▸ **Exercise brief**: Among the records that follow, set down only the lines from the one containing "set (r := post" to the one containing "by (vm_compute; left; reflexivity).", both included, exactly.

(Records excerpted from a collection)
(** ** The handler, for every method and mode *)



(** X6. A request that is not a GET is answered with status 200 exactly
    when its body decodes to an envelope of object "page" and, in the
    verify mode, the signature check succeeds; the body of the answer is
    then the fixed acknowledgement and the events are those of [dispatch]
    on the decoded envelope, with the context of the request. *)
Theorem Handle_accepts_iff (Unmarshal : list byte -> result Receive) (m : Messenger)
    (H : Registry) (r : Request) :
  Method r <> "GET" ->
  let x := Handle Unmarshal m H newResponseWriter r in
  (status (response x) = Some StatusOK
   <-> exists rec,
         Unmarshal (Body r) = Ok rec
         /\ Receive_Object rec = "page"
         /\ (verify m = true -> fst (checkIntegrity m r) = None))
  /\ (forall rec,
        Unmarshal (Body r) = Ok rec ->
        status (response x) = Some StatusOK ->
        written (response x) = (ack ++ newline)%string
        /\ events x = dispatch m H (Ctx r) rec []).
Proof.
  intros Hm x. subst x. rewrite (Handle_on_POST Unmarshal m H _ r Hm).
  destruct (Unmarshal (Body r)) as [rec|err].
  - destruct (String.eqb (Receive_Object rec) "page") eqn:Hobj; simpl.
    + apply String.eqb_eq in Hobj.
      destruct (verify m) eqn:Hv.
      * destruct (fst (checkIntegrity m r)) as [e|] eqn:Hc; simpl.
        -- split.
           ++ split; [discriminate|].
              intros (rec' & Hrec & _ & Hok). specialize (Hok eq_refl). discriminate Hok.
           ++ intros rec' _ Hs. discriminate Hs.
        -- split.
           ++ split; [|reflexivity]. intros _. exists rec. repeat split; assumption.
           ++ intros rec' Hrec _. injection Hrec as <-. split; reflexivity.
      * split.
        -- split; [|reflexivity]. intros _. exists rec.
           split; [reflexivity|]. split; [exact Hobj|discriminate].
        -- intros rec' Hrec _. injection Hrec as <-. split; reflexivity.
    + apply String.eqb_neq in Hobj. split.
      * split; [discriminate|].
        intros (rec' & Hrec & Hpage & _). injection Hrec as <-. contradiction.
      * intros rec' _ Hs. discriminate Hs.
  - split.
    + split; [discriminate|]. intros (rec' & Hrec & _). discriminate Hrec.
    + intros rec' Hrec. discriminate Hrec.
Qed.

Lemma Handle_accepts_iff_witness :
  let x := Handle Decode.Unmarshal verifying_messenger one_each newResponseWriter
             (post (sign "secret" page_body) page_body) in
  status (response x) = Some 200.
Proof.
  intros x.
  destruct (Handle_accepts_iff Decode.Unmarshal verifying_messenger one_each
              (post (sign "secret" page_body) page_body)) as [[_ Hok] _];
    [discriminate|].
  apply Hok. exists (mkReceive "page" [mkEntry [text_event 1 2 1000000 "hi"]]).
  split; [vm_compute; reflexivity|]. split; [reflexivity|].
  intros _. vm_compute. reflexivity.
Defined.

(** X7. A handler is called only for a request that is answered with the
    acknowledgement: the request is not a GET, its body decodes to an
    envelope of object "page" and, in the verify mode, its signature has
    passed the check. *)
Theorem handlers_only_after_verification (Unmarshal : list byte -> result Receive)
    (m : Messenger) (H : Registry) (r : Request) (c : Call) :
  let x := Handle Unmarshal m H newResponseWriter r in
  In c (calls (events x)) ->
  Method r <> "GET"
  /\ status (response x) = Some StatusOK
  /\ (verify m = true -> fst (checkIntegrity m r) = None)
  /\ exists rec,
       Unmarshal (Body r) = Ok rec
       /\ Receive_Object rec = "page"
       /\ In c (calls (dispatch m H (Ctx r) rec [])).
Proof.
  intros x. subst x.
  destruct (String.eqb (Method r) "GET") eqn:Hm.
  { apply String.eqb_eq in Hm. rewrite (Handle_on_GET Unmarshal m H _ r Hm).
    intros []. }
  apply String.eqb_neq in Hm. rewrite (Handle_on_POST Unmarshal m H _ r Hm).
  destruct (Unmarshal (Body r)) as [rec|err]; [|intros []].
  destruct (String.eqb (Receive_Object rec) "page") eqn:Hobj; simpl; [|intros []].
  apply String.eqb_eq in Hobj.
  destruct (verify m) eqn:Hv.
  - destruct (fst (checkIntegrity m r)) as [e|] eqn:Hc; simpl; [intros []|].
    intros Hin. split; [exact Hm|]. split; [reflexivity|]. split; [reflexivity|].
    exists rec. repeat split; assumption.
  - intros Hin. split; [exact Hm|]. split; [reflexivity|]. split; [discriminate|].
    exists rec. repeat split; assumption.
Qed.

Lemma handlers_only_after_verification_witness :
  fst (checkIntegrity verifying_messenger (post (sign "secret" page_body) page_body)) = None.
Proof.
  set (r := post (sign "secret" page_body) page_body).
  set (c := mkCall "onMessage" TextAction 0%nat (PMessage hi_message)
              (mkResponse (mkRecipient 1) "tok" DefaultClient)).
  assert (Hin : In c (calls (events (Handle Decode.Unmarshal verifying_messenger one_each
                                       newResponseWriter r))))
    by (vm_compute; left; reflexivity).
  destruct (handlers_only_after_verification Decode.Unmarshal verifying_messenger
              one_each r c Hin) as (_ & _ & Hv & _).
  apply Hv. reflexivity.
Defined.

▸ **Result**:
  set (r := post (sign "secret" page_body) page_body).
  set (c := mkCall "onMessage" TextAction 0%nat (PMessage hi_message)
              (mkResponse (mkRecipient 1) "tok" DefaultClient)).
  assert (Hin : In c (calls (events (Handle Decode.Unmarshal verifying_messenger one_each
                                       newResponseWriter r))))
    by (vm_compute; left; reflexivity).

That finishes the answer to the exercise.